Make sure your various data abstraction layers, application interface, and data feeds are useful to the data users and analysts that will produce reports and other data-oriented products. Engineers don’t typically approach issues the same way that data analysts do, so having both of these as part of your schema design team is important.
If you have designed your schema properly, you will have just the right amount of indexing for the different types of queries used by your analysts. You can have too many indices or too few, and neither situation is optimal. Figuring out the right balance will take some effort and experimentation.
You should label your fields, tables, and other data elements with meaningful names so that everyone who uses the data can figure out what these elements mean at first glance. This also means keeping these names consistent across your entire database. Don’t use system-reserved labels for column fields or table names. Don’t use hyphens or other punctuation marks that will just confuse things or require special programming to avoid errors. Keep your names short without any necessary modifiers. Finally, if it isn’t obvious what something is from its name, think about changing it to something else.
The concept of “security by design” has been around for decades. If this term is unfamiliar to you, take a moment to review what it means and how you can implement it. Part of this design means not giving administrative rights to every user and every developer, but rather ensuring that each user has the right access level that is appropriate for their needs. An entire other topic is ensuring that your sensitive and confidential data is protected by the right amount of encryption and that it can’t be exported by malicious hackers.

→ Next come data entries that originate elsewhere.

(* ===== verification/GPWitness.v ===== *)
(** * The allocators on a concrete machine

    A machine with 4096 pages, whose upper 3584 are released at boot: the
    theorems on the slab and the general purpose allocator applied to it, and
    the requests whose outcome is not the documented one. *)

From S2P Require Import Prelude Pfn MemMap PageAllocator BuddyInvariant BuddyChecker BuddyCorrect BuddyInit.
From S2P Require Import Slab SlabInvariant SlabCorrect SlabPages SlabSize VMemAllocator VMem VMemCorrect.
From S2P Require Import GeneralPurposeAllocator GPCorrect.

Definition gp_map : gmap Z Page :=
  list_to_map ((fun i => (Z.of_nat i, new_Page 0)) <$> seq 0 (Z.to_nat 4096)).
Definition gp_boot : pstate := mkPstate (new_PageAllocator 0) gp_map.
Definition released (st : pstate) : pstate :=
  match InitRange st 512 4096 with Ok st => st | Fail _ => st end.
Definition gp_mem : pstate := released gp_boot.

Lemma gp_map_lookup x : gp_map !! x = if decide (0 <= x < 4096) then Some (new_Page 0) else None.
Proof.
  unfold gp_map. case_decide as Hx.
  - apply elem_of_list_to_map_1.
    + rewrite <- list_fmap_compose. apply NoDup_fmap; [intros i j; cbn; lia | apply NoDup_seq].
    + apply list_elem_of_fmap. exists (Z.to_nat x). split; [f_equal; lia | apply elem_of_seq; lia].
  - apply not_elem_of_list_to_map_1. rewrite <- list_fmap_compose, list_elem_of_fmap.
    intros (i & -> & Hi%elem_of_seq). cbn in Hx. lia.
Qed.

Lemma gp_mem_holds : holds gp_mem [].
Proof.
  destruct (InitRange_spec [] gp_boot 512 4096) as (st & E & I & _ & _ & _ & Ha); try lia.
  - apply Inv_new. intros p page. rewrite gp_map_lookup. case_decide; [| done]. by intros [= <-].
  - intros x Hx. split.
    + intros (b & Hb & _). change (blocks [] [] gp_boot) with (@nil block) in Hb. set_solver.
    + change (mem_map gp_boot) with gp_map. rewrite gp_map_lookup, decide_True by lia. eauto.
  - unfold gp_mem, released. rewrite E. split; [done |]. intros ?. done.
Qed.

(** CR3, at 0x1000, points to an empty table at 0x2000. *)
Definition gp_tables : gmap Z Z := {[ 0x1000 := Pte.SetNormal 0x2000 ]}.
Definition gp_state : GP pstate := new_GP gp_tables gp_mem.

(** ** Runs *)

(** The value returned and the state after, separately: only the first is ever
    compared. *)
Definition value {A B} (o : outcome (A * B)) : option A := match o with Ok (a, _) => Some a | Fail _ => None end.
Definition after {A B} (d : B) (o : outcome (A * B)) : B := match o with Ok (_, b) => b | Fail _ => d end.

Lemma run_eq {A B} (o : outcome (A * B)) (d : B) a : value o = Some a -> o = Ok (a, after d o).
Proof. destruct o as [[a' b]|]; cbn; [by intros [= ->] | done]. Qed.

Definition node0 : nat -> Z := fun _ => 0.

(** Core 0, then core 1 allocate an object of 96 bytes. *)
Definition slab_0 : Slab pstate := new_Slab gp_mem.
Definition slab_1 : Slab pstate := after slab_0 (SlabAlloc gp_roots node0 0 4 slab_0).
Definition slab_2 : Slab pstate := after slab_1 (SlabAlloc gp_roots node0 1 4 slab_1).

Lemma slab_run1 : SlabAlloc gp_roots node0 0 4 slab_0 = Ok (Some 0x200F60, slab_1).
Proof. apply run_eq. vm_compute. reflexivity. Qed.

Lemma slab_run2 : SlabAlloc gp_roots node0 1 4 slab_1 = Ok (Some 0x201F60, slab_2).
Proof. apply run_eq. vm_compute. reflexivity. Qed.

Lemma slab_runs : rtc (slab_step gp_roots node0) (slab_0, []) (slab_2, [(0x201F60, 4%nat); (0x200F60, 4%nat)]).
Proof.
  eapply rtc_l; [exact (step_alloc gp_roots node0 0 4 _ [] _ _ slab_run1) |].
  eapply rtc_l; [exact (step_alloc gp_roots node0 1 4 _ _ _ _ slab_run2) | apply rtc_refl].
Qed.

Lemma slab_safe_witness :
  disjoint_objects gp_roots (0x201F60, 4%nat) (0x200F60, 4%nat) /\
  exists s', SlabFree gp_roots node0 1 4 0x200F60 slab_2 = Ok s'.
Proof.
  destruct (slab_safe gp_roots gp_roots_ok node0 gp_mem [] slab_2 _ gp_mem_holds slab_runs) as (Hd & _ & _ & _ & Hf).
  split; [by apply (Hd 0%nat 1%nat) | apply Hf; by right; left].
Defined.

(** ** The general purpose allocator *)

Notation gp_alloc_ := (GPAlloc gp_roots gp_sizes node0).
Notation gp_aligned_ := (GPAllocAligned gp_roots gp_sizes node0).

Lemma gp_class_size i h : gp_sizes !! i = Some h -> h <= size_ (gp_roots i).
Proof.
  intros Hh. destruct (Forall2_lookup_l _ _ _ _ _ gp_roots_spec Hh) as (r & Hr & _ & Hs).
  unfold gp_roots. by rewrite Hr.
Qed.

(** The page table of core 0 is at 0x1000.  It allocates 100 bytes, then a region
    of 8 MB and a byte. *)
Definition gp_1 : GP pstate := after gp_state (gp_alloc_ 0 0x1000 100 gp_state).
Definition gp_2 : GP pstate := after gp_1 (gp_alloc_ 0 0x1000 0x800001 gp_1).

Lemma gp_run1 : gp_alloc_ 0 0x1000 100 gp_state = Ok (0x200F80, gp_1).
Proof. apply run_eq. vm_compute. reflexivity. Qed.

Lemma gp_run2 : gp_alloc_ 0 0x1000 0x800001 gp_1 = Ok (0xFFFFFFFEFF600000, gp_2).
Proof. apply run_eq. vm_compute. reflexivity. Qed.

Lemma gp_run3 : gp_aligned_ 0 0x1000 0x800001 (2 ^ 22) gp_1 = Ok (0xFFFFFFFEFF400000, after gp_1 (gp_aligned_ 0 0x1000 0x800001 (2 ^ 22) gp_1)).
Proof. apply run_eq. vm_compute. reflexivity. Qed.

Lemma gp_runs1 : rtc (gp_step gp_roots gp_sizes node0) (gp_state, []) (gp_1, [(0x200F80, 5%nat)]).
Proof. apply rtc_once. refine (gp_alloc gp_roots gp_sizes node0 0 0x1000 100 _ [] _ _ _ gp_run1). lia. Qed.

Lemma gp_runs2 : rtc (gp_step gp_roots gp_sizes node0) (gp_state, []) (gp_2, [(0x200F80, 5%nat)]).
Proof.
  eapply rtc_r; [exact gp_runs1 |].
  refine (gp_alloc gp_roots gp_sizes node0 0 0x1000 0x800001 _ _ _ _ _ gp_run2). lia.
Qed.



Lemma aligned_region_unhandled_witness :
  0xFFFFFFFEFF400000 mod 2 ^ 22 = 0 /\
  HandlePageFault 0xFFFFFFFEFF400000 (vregions (after gp_1 (gp_aligned_ 0 0x1000 0x800001 (2 ^ 22) gp_1))) = Fail UndefinedBehaviour.
Proof.
  destruct (aligned_region_unhandled gp_roots gp_roots_ok gp_sizes node0 gp_tables gp_mem [] gp_1 _ 0 0x1000 0x800001 22
    0xFFFFFFFEFF400000 (after gp_1 (gp_aligned_ 0 0x1000 0x800001 (2 ^ 22) gp_1)) gp_mem_holds gp_runs1) as (Ha & _ & Hf); [reflexivity | lia | lia | exact gp_run3 |].
  split; [exact Ha | apply Hf; lia].
Defined.
(* ===== verification/Future.v ===== *)
(** * Futures and promises

    Models src/src/Future.h: the shared states, [Then] and its launch policies,
    [flatten], [WhenAll] and the functions that fulfil a promise.  A state is
    known by its number; the futures and the promise of a state are its number.
    [tasks] are the events given to [event_manager->Spawn].

    User code is the environment: when a function of the user is called, the
    value it returns or the exception it throws is the argument [ret] of the
    operation.  What it does to other futures meanwhile are operations of their
    own. *)

From S2P Require Import Prelude.

Inductive exn := UnreadyFutureError | MultipleThens | UserExn (z : Z).

(** A value of type [Res]; [VMoved] is a future that has been moved from. *)
Inductive value := VUnit | VData (z : Z) | VFuture (f : nat) | VMoved | VVec (l : list value).

(** The function objects passed to [Then]. *)
Inductive func :=
| User                               (* a function of the user *)
| FlattenOuter (prom : nat)          (* the lambda of [flatten], and the one inside *)
| FlattenInner (prom : nat)
| WhenAllElem (w i : nat).           (* the lambda of [WhenAll] for element [i] *)

(** The lambda stored by [ThenHelp] or spawned by [Async]: it calls [fn] with the
    future [fut] and fulfils [prom]. *)
Record closure := Continue { c_prom : nat; c_fut : nat; c_fn : func }.

(** [State<Res>]; [depth] is the number of futures around the type [Res]. *)
Record State := mkState {
  depth : nat;
  val_ : value;
  eptr_ : option exn;
  func_ : option closure;
  ready_ : bool
}.

(** The objects that the lambdas of one [WhenAll] share. *)
Record When := mkWhen { container : list value; count : Z; w_promise : nat }.

Record Futures := mkFutures {
  states : list State;
  whens : list When;
  tasks : list closure
}.

(** ** Code that changes the futures and can throw *)

Definition M (A : Type) : Type := Futures -> outcome ((A + exn) * Futures).

Definition ret {A} (a : A) : M A := fun h => Ok (inl a, h).
Definition throw {A} (e : exn) : M A := fun h => Ok (inr e, h).
Definition bindM {A B} (m : M A) (k : A -> M B) : M B := fun h =>
  '(r, h) ← m h;
  match r with inl a => k a h | inr e => Ok (inr e, h) end.
Definition catch {A} (m : M A) (k : exn -> M A) : M A := fun h =>
  '(r, h) ← m h;
  match r with inl a => Ok (inl a, h) | inr e => k e h end.

Declare Scope future_scope.
Delimit Scope future_scope with fut.
Notation "x <~ m ; k" := (bindM m (fun x => k)) (at level 20, m at level 100, k at level 200, right associativity) : future_scope.
Open Scope future_scope.

Definition state (f : nat) : M State := fun h => s ← deref (states h !! f); Ok (inl s, h).
Definition put (f : nat) (s : State) : M unit := fun h =>
  Ok (inl tt, mkFutures (<[f := s]> (states h)) (whens h) (tasks h)).
Definition alloc (s : State) : M nat := fun h =>
  Ok (inl (length (states h)), mkFutures (states h ++ [s]) (whens h) (tasks h)).
Definition Spawn (c : closure) : M unit := fun h =>
  Ok (inl tt, mkFutures (states h) (whens h) (tasks h ++ [c])).

Definition set_func (c : option closure) (s : State) : State := mkState (depth s) (val_ s) (eptr_ s) c (ready_ s).

(** ** State, Promise, MakeReadyFuture, MakeFailedFuture *)

Definition Promise (d : nat) : M nat := alloc (mkState d VUnit None None false).
Definition MakeReadyFuture (d : nat) (v : value) : M nat := alloc (mkState d v None None true).
Definition MakeFailedFuture (d : nat) (e : exn) : M nat := alloc (mkState d VUnit (Some e) None true).

(** [if (func_) event_manager->Spawn(std::move(func_))]. *)
Definition spawn_func (f : nat) (s : State) : M unit :=
  match func_ s with
  | Some c => _ <~ put f (set_func None s); Spawn c
  | None => put f s
  end.

Definition SetValue (f : nat) (v : value) : M unit :=
  s <~ state f;
  spawn_func f (mkState (depth s) v (eptr_ s) (func_ s) true).

Definition SetException (f : nat) (e : exn) : M unit :=
  s <~ state f;
  spawn_func f (mkState (depth s) (val_ s) (Some e) (func_ s) true).

Definition Get (f : nat) : M value :=
  s <~ state f;
  if negb (ready_ s) then throw UnreadyFutureError
  else match eptr_ s with Some e => throw e | None => ret (val_ s) end.

(** [std::move(fut.Get())], assigned from. *)
Definition moved_from (v : value) : value :=
  match v with VFuture _ | VVec _ => VMoved | _ => v end.
Definition GetMove (f : nat) : M value :=
  v <~ Get f;
  s <~ state f;
  _ <~ put f (mkState (depth s) (moved_from v) (eptr_ s) (func_ s) (ready_ s));
  ret v.

(** ** Then *)

Inductive Launch := Sync | Async.

(** [ThenHelp] up to the call of [flatten]; [app] calls the function. *)
Definition ThenHelp (app : func -> nat -> M value) (policy : Launch) (d : nat) (fn : func) (fut : nat) : M nat :=
  s <~ state fut;
  if negb (ready_ s) then
    prom <~ Promise d;
    match func_ s with
    | Some _ => throw MultipleThens
    | None => _ <~ put fut (set_func (Some (Continue prom fut fn)) s); ret prom
    end
  else
    match policy with
    | Sync => catch (v <~ app fn fut; MakeReadyFuture d v) (MakeFailedFuture d)
    | Async => prom <~ Promise d; _ <~ Spawn (Continue prom fut fn); ret prom
    end.

(** The lambdas that call no other [Then]. *)
Definition set_elem (w i : nat) (v : value) : M bool := fun h =>
  x ← deref (whens h !! w);
  if (i <? length (container x))%nat then
    let x' := mkWhen (<[i := v]> (container x)) (u64 (count x - 1)) (w_promise x) in
    Ok (inl (count x =? 1), mkFutures (states h) (<[w := x']> (whens h)) (tasks h))
  else Fail UndefinedBehaviour.
Definition when (w : nat) : M When := fun h => x ← deref (whens h !! w); Ok (inl x, h).

(** An exception of [Get] fails the promise; else the element is stored, and the
    last one fulfils the promise. *)
Definition when_elem (w i fut : nat) : M value :=
  x <~ when w;
  catch
    (v <~ GetMove fut;
     last <~ set_elem w i v;
     _ <~ (if (last : bool) then x <~ when w; SetValue (w_promise x) (VVec (container x)) else ret tt);
     ret VUnit)
    (fun e => _ <~ SetException (w_promise x) e; ret VUnit).

Definition app0 (fn : func) (fut : nat) : M value :=
  match fn with
  | FlattenInner prom =>
      _ <~ catch (v <~ GetMove fut; SetValue prom v) (fun e => SetException prom e);
      ret VUnit
  | WhenAllElem w i => when_elem w i fut
  | _ => fun _ => Fail UndefinedBehaviour
  end.

Definition then0 : Launch -> nat -> func -> nat -> M nat := ThenHelp app0.

(** The outer lambda of [flatten]. *)
Definition flatten_outer (prom fut : nat) : M value := fun h =>
  '(r, h) ← GetMove fut h;
  match r with
  | inr e => (_ <~ SetException prom e; ret VUnit) h
  | inl (VFuture inner) => (_ <~ then0 Sync 0 (FlattenInner prom) inner; ret VUnit) h
  | inl _ => Fail UndefinedBehaviour
  end.

Definition app1 (fn : func) (fut : nat) : M value :=
  match fn with FlattenOuter prom => flatten_outer prom fut | _ => app0 fn fut end.

(** [flatten] of a future whose type has [d] futures inside. *)
Fixpoint flatten (d : nat) (fut : nat) : M nat :=
  match d with
  | O => ret fut
  | S d =>
      p <~ Promise d;
      _ <~ ThenHelp app1 Sync 0 (FlattenOuter p) fut;
      flatten d p
  end.

(** A call of a user function gives [r]. *)
Definition app2 (r : value + exn) (fn : func) (fut : nat) : M value :=
  match fn with
  | User => match r with inl v => ret v | inr e => throw e end
  | _ => app1 fn fut
  end.

(** [Then]: [d] is the depth of the type that the function returns. *)
Definition Then (r : value + exn) (policy : Launch) (d : nat) (fn : func) (fut : nat) : M nat :=
  f <~ ThenHelp (app2 r) policy d fn fut;
  flatten d f.

(** ** WhenAll *)

Definition new_when (n : nat) (prom : nat) : M nat := fun h =>
  Ok (inl (length (whens h)),
      mkFutures (states h) (whens h ++ [mkWhen (replicate n VUnit) (Z.of_nat n) prom]) (tasks h)).

Fixpoint when_loop (w i : nat) (futs : list nat) : M unit :=
  match futs with
  | [] => ret tt
  | f :: futs => _ <~ then0 Sync 0 (WhenAllElem w i) f; when_loop w (S i) futs
  end.

Definition WhenAll (futs : list nat) : M nat :=
  prom <~ Promise 0;
  w <~ new_when (length futs) prom;
  _ <~ when_loop w 0 futs;
  ret prom.

(** The variant on a vector has a case for the empty one. *)
Definition when_all (futs : list nat) : M nat :=
  match futs with [] => MakeReadyFuture 0 (VVec []) | _ => WhenAll futs end.

(** ** The event loop: task number [k] runs *)

Definition run_closure (r : value + exn) (c : closure) : M unit :=
  catch (v <~ app2 r (c_fn c) (c_fut c); SetValue (c_prom c) v) (SetException (c_prom c)).

Definition run_task (r : value + exn) (k : nat) (h : Futures) : outcome Futures :=
  c ← deref (tasks h !! k);
  '(_, h) ← run_closure r c (mkFutures (states h) (whens h) (delete k (tasks h)));
  Ok h.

Because your schema is a living organism, you want to ensure that it has a happy and useful life long after the creators have moved on to other jobs or other employers. The best way to ensure this is to produce a careful and complete document that explains your choices, has plenty of comments in the code, and other information. Have you explained the relationship among the various fields in each table, or the relationship among your various tables?
Follow these best practices, and your database schema will be maximally useful — and that, in turn, will help ensure that you get the most utility, actionable insights, and life out of your data warehouse.